With each move carefully calculated, I eased off the pile of rubble, slipping once and almost falling to my death—or to the rest of my horribly maimed life. After regaining my footing, I noticed the kids were back, only they’d brought reinforcements. There was now a veritable hoard of bicycle-laden street urchins, watching my every move from beyond the chain link.

My next moves would probably seem a little silly, but that was my middle name.

“Blue!” I called out her name, which seemed a little old-school, but a girl’s gotta do what a girl’s gotta do. “Blue, sweetheart, where are you?”

Rocket appeared at my side. “Is she here, Miss Charlotte?”

I threw myself into his arms. “Rocket, honey, are you okay?”

Putting him at arm’s length, I pressed my palms to his face to check him over.

“I’m okay, Miss Charlotte. I didn’t say nothing. I promise.”

“What?”

“I didn’t tell him. Not nothing. He was so mad.”

Gooseflesh erupted over every part of my body. “Who are you talking about, hon?”

“I didn’t tell him, Miss Charlotte. I would never. That’s breaking rules. No breaking rules. But now I can’t find Blue.”

“Rocket, sweetheart.” I tried to bring him back to me. “Was it Reyes? Did Reyes do this?”

His impaired gaze landed on me in confusion. “No, ma’am. Not him.”

Relief flooded every cell I possessed. But then who? “Do you know who did it?”

“It only looked like him. He was so mad, Miss Charlotte.”

My lungs seized when I realized what he meant. It only looked like Reyes but wasn’t him. This was not happening. “It looked like Reyes?”

“Reyes Alexander Farrow,” he said with a nod. “Only not. Not anymore.”

I sank onto a concrete slab, the edges jagged but also burned. Parts of the surface had been charred. Narrow black strips lined parts of the crumbled walls with tiny burst patterns. Almost as though the building had been struck by lightning over and over.

Reyes had been covered in live electrical currents when he came out of the god glass. Could he use it as a weapon? Is that what did this?

Rocket spun in circles, calling out his sister’s name to no avail. I stopped him with my hands on his shoulders. “Rocket, I need to know, is Reyes in there anywhere? Is there still a part of him inside?”

Rocket’s expression turned grave. “I didn’t see him, but I wasn’t looking neither. He’s not dead. Reyes Alexander Farrow. He’s not dead and gone. Not yet.”

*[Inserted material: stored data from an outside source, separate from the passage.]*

(** X5: the generation rows handed back to the caller are the rows as they
    were inserted, without a task; the committed rows are those rows with
    the task identifiers filled in. *)
Theorem returned_generations_are_unlinked env bg ctx input w resp :
  response (createImage env bg ctx input w) = inr resp ->
  exists wc taskIds,
    snd (transaction
           (createImageTransaction env ctx input
              (configForDatabase env (params input))) w) = wc
    /\ length taskIds = length (data_generations resp)
    /\ generations (store wc)
       = generations (store w)
         ++ zip_with setAsyncTaskId taskIds (data_generations resp)
    /\ Forall (fun g => gen_asyncTaskId g = None) (data_generations resp)
    /\ success resp = true.
Proof.
  intros Hresp.
  apply createImage_success in Hresp as (items & wc & Htx & Hr).
  exists wc, (map snd items). rewrite Htx. split; [reflexivity |].
  apply transaction_commit, commit_shape in Htx
    as (tasks & _ & Hg & _ & _ & _ & Hfresh & _).
  rewrite Hr. simpl. rewrite !length_map. split; [reflexivity |].
  split; [| split; [| reflexivity]].
  - rewrite Hg. f_equal. clear.
    induction items as [| [g t] items IH]; [reflexivity |].
    simpl. rewrite <- IH. reflexivity.
  - eapply Forall_impl; [exact Hfresh |]. intros g (_ & _ & Hnone). exact Hnone.
Qed.

Lemma insertBatch_row env nb w row w' :
  insertBatch env nb w = Ok row w' ->
  row = {| batch_id := batch_id row; batch_userId := nb_userId nb;
           batch_generationTopicId := nb_generationTopicId nb;
           batch_provider := nb_provider nb; batch_model := nb_model nb;
           batch_prompt := nb_prompt nb; batch_width := nb_width nb;
           batch_height := nb_height nb; batch_config := nb_config nb |}.
Proof.
  unfold insertBatch. intros H.
  tx_bind H as u w1 H1. tx_bind H as used w2 H2. tx_bind H as id w3 H3.
  tx_bind H as u' w4 H4. apply ret_Ok in H as [<- _]. reflexivity.
Qed.

Lemma configForDatabase_untouched env p :
  imageUrls p = None \/ imageUrls p = Some [] ->
  configForDatabase env p = p.
Proof.
  intros [H | H]; unfold configForDatabase; rewrite H; reflexivity.
Qed.

(** X6: the batch row of a successful request carries the caller's user id,
    the topic, provider and model of the request, and prompt, width and
    height lifted out of the parameters.  Its configuration holds the
    resolved keys as [imageUrls], and every other parameter as received,
    when [imageUrls] is a non-empty array whose URLs all resolve; it is
    the parameters as received when there is no such array, when the
    array is empty, and when resolving some URL throws. *)
Theorem batch_row_fields env bg ctx input w resp :
  response (createImage env bg ctx input w) = inr resp ->
  let batch := data_batch resp in
  batch ∈ generationBatches (db (createImage env bg ctx input w))
  /\ batch_userId batch = userId ctx
  /\ batch_generationTopicId batch = generationTopicId input
  /\ batch_provider batch = provider input
  /\ batch_model batch = model input
  /\ batch_prompt batch = prompt (params input)
  /\ batch_width batch = width (params input)
  /\ batch_height batch = height (params input)
  /\ (forall urls keys,
        imageUrls (params input) = Some urls -> urls <> [] ->
        Forall2 (fun url key => getKeyFromFullUrl env url = inr key)
                urls keys ->
        imageUrls (batch_config batch) = Some keys
        /\ prompt (batch_config batch) = prompt (params input)
        /\ width (batch_config batch) = width (params input)
        /\ height (batch_config batch) = height (params input)
        /\ seed (batch_config batch) = seed (params input)
        /\ steps (batch_config batch) = steps (params input)
        /\ cfg (batch_config batch) = cfg (params input)
        /\ passthrough (batch_config batch) = passthrough (params input))
  /\ (imageUrls (params input) = None
      \/ imageUrls (params input) = Some []
      \/ (exists urls url e,
            imageUrls (params input) = Some urls /\ url ∈ urls
            /\ getKeyFromFullUrl env url = inl e) ->
      batch_config batch = params input)
  /\ batch_id batch ∉ map batch_id (generationBatches (store w)).
Proof.
  intros Hresp batch. subst batch.
  apply createImage_success in Hresp as (items & wc & Htx & _).
  rewrite (createImage_committed env bg ctx input w _ items wc Htx). simpl.
  destruct (dispatch_frame bg ctx input items (store wc)) as [-> _].
  apply transaction_commit in Htx.
  pose proof Htx as Hshape. apply commit_shape in Hshape as (_ & Hb & _).
  unfold createImageTransaction in Htx.
  tx_bind Htx as b w1 H1. tx_bind Htx as gens w2 H2.
  tx_bind Htx as gwt w3 H3. apply ret_Ok in Htx as [Heq <-].
  injection Heq as Hbatch _. rewrite <- Hbatch in *.
  pose proof (insertBatch_row _ _ _ _ _ H1) as Hrow.
  apply insertBatch_Ok in H1 as (_ & _ & _ & _ & _ & Hnew).
  split; [rewrite Hb; apply elem_of_app; right; left |].
  rewrite Hrow. simpl.
  split; [reflexivity |]. split; [reflexivity |]. split; [reflexivity |].
  split; [reflexivity |]. split; [reflexivity |]. split; [reflexivity |].
  split; [reflexivity |]. split; [| split; [| exact Hnew]].
  - intros urls keys Hurls Hne Hkeys.
    rewrite (configForDatabase_keys env (params input) urls keys
               Hurls Hne Hkeys).
    simpl. split; [reflexivity |]. split; [reflexivity |].
    split; [reflexivity |]. split; [reflexivity |].
    split; [reflexivity |]. split; [reflexivity |].
    split; reflexivity.
  - intros [Hnone | [Hempty | (urls & url & e & Hurls & Hin & He)]].
    + apply configForDatabase_untouched. left. exact Hnone.
    + apply configForDatabase_untouched. right. exact Hempty.
    + exact (configForDatabase_throw env (params input) urls url e
               Hurls Hin He).
Qed.

(* ===================================================================== *)
(** ** The status of a task over time *)
(* ===================================================================== *)








(* ===================================================================== *)
(** ** The client store *)
(* ===================================================================== *)

Lemma append_cons (a : ascii) (s t : string) :
  String a s +:+ t = String a (s +:+ t).
Proof. reflexivity. Qed.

“Not yet?” I asked, elated. “Is … is his time coming?”

He bowed his head and went to work. When Rocket searched his data banks, he sometimes blinked in rapid succession. He was doing that now, and I realized I was holding my breath in anticipation.

“His time is moving. It won’t stop.”

Okay, no idea what that meant, but I was going to take it as a good sign.

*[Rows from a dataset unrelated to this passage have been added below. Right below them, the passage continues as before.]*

Lemma delivery_after_exec (c : call) (v : string) (s : db) :
  get_user_identities v (exec c s) !! "delivery" =
    match c with
    | UserCreated (Some ev) =>
        if decide (uc_user_id ev = v) then
          Some (default v (get_user_identities v s !! "delivery"))
        else get_user_identities v s !! "delivery"
    | _ => get_user_identities v s !! "delivery"
    end.
Proof.
  destruct c as [cid ty ms md|C M|[ev|]|u ch x]; cbn [exec].
  - unfold create_conversation, insert_conversation. by repeat case_match.
  - unfold get_or_create_sequence. by repeat case_match.
  - apply delivery_after_user_created.
  - done.
  - apply delivery_after_link_identity.
Qed.

Lemma delivery_is_self_exec (c : call) (s : db) :
  delivery_is_self s → delivery_is_self (exec c s).
Proof.
  intros Hs v x. rewrite delivery_after_exec.
  destruct c as [| |[ev|]|]; try apply Hs.
  case_decide; [|apply Hs].
  destruct (get_user_identities v s !! "delivery") as [y|] eqn:Hy; cbn.
  - intros [= <-]. by apply Hs.
  - by intros [= <-].
Qed.

Lemma has_delivery_exec (c : call) (u : string) (s : db) :
  has_delivery u s → has_delivery u (exec c s).
Proof.
  unfold has_delivery. intros Hu. rewrite delivery_after_exec.
  destruct c as [| |[ev|]|]; try done.
  case_decide; [|done]. by rewrite Hu.
Qed.

Lemma delivery_is_self_run (cs : list call) (s : db) :
  delivery_is_self s → delivery_is_self (run cs s).
Proof.
  revert s. induction cs as [|c cs IH]; intros s Hs; [done|].
  cbn. apply IH. by apply delivery_is_self_exec.
Qed.

Lemma has_delivery_run (cs : list call) (u : string) (s : db) :
  has_delivery u s → has_delivery u (run cs s).
Proof.
  revert s. induction cs as [|c cs IH]; intros s Hs; [done|].
  cbn. apply IH. by apply has_delivery_exec.
Qed.

(** C9 (as stated, refuted): a user id for which no user-created event
    was processed has no identity rows, so the returned mapping is
    empty and holds no ['delivery'] entry. *)
Lemma get_identities_unknown_user_empty :
  get_user_identities "u1" db1 = ∅ ∧
  get_user_identities "u1" db1 !! "delivery" ≠ Some "u1".
Proof. vm_compute. done. Qed.
Lemma history_buffer_keeps_everything_while_short_witness :
  exists st',
    run_transitions (take 2 Sample.steps) Sample.state = Some st' /\
    map HistoryEntry.id (GameState._story_history_buffer st') = [1; 2].
Proof.
  destruct (run_transitions (take 2 Sample.steps) Sample.state) as [st'|] eqn:Hrun;
    [|vm_compute in Hrun; discriminate Hrun].
  exists st'. split; [reflexivity|].
  rewrite (history_buffer_keeps_everything_while_short (take 2 Sample.steps)
             Sample.state st' Hrun); [reflexivity|].
  simpl. lia.
Defined.

Lemma resolve_current_node_stays_in_story_witness :
  exists n,
    resolve_current_node Sample.db Sample.state None = Some n /\
    In n (DB.nodes Sample.db) /\
    StoryGeneration.id <$> GameState.current_story Sample.state
    = Some (StoryNode.story_id n).
Proof.
  destruct (resolve_current_node Sample.db Sample.state None) as [n|] eqn:Hn;
    [|vm_compute in Hn; discriminate Hn].
  exists n. split; [reflexivity|].
  destruct (resolve_current_node_stays_in_story Sample.db Sample.state None n Hn)
    as [Hin [_ [_ Hstory]]].
  split; [exact Hin | exact (Hstory eq_refl)].
Defined.

Lemma resolve_after_transition_witness :
  node_get Sample.db 5 = Some Sample.node5 /\
  resolve_current_node Sample.db
    (snd (transition_to_node Sample.db 5 true 104 Sample.state)) (Some 1)
  = Some Sample.node5.
Proof.
  split; [reflexivity|].
  refine (resolve_after_transition Sample.db 5 104 Sample.state Sample.node5
            sample_store_ids_nonzero eq_refl _).
  eexists; reflexivity.
Defined.

Lemma reload_state_idempotent_witness :
  exists st1,
    reload_state Sample.db Sample.state = Ok st1 /\
    reload_state Sample.db st1 = Ok st1.
Proof.
  destruct (reload_state Sample.db Sample.state) as [st1|e] eqn:Hreload;
    [|vm_compute in Hreload; discriminate Hreload].
  exists st1. split; [reflexivity|].
  exact (proj1 (reload_state_idempotent Sample.db Sample.state st1 Hreload)).
Defined.

Lemma node_count_is_monotonic_witness :
  persisted_node_count Sample.db "u1" = Some 0 /\
  get_node_count
    (snd (increment_node_count_many [true; false; true] Sample.db Sample.db
            Sample.state))
  = 3.
Proof.
  split; [reflexivity|].
  refine (proj1 (node_count_is_monotonic [true; false; true] Sample.db Sample.db
                   Sample.state 0 eq_refl _)).
  simpl. lia.
Defined.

“Blue!” he called out again.

I followed suit, calling out his sister’s name. The kids looked on with both curiosity and apprehension, not sure what to think of my conversation with Rocket, an entity they could not see.

Most of them, anyway.

I noticed one of the bicyclists’ coloring was a little off. He was one of the younger ones, his bike, a dark maroon, now only a faded version of that once vibrant color. The boy looked alarmingly similar to the smaller kid I’d spoken to earlier.

When my gaze landed on him, he raised an arm, extended an index finger, and pointed to a copse of trees on the north side of the property.

I turned and saw a slight discoloration behind a row of bushes.

“Blue?” I said, stepping closer.

Rocket followed, hope burning in his eyes.

“Blue?” I asked as I got closer.

Suddenly and without hesitation, the little girl whirled around and ran into my arms. My arms. I knelt down and caught her, wrapping said arms tight around her tiny body. She sobbed onto my shoulder as Rocket ran toward us.

“Blue?” He stumbled beside me and wrapped us both in his cool embrace.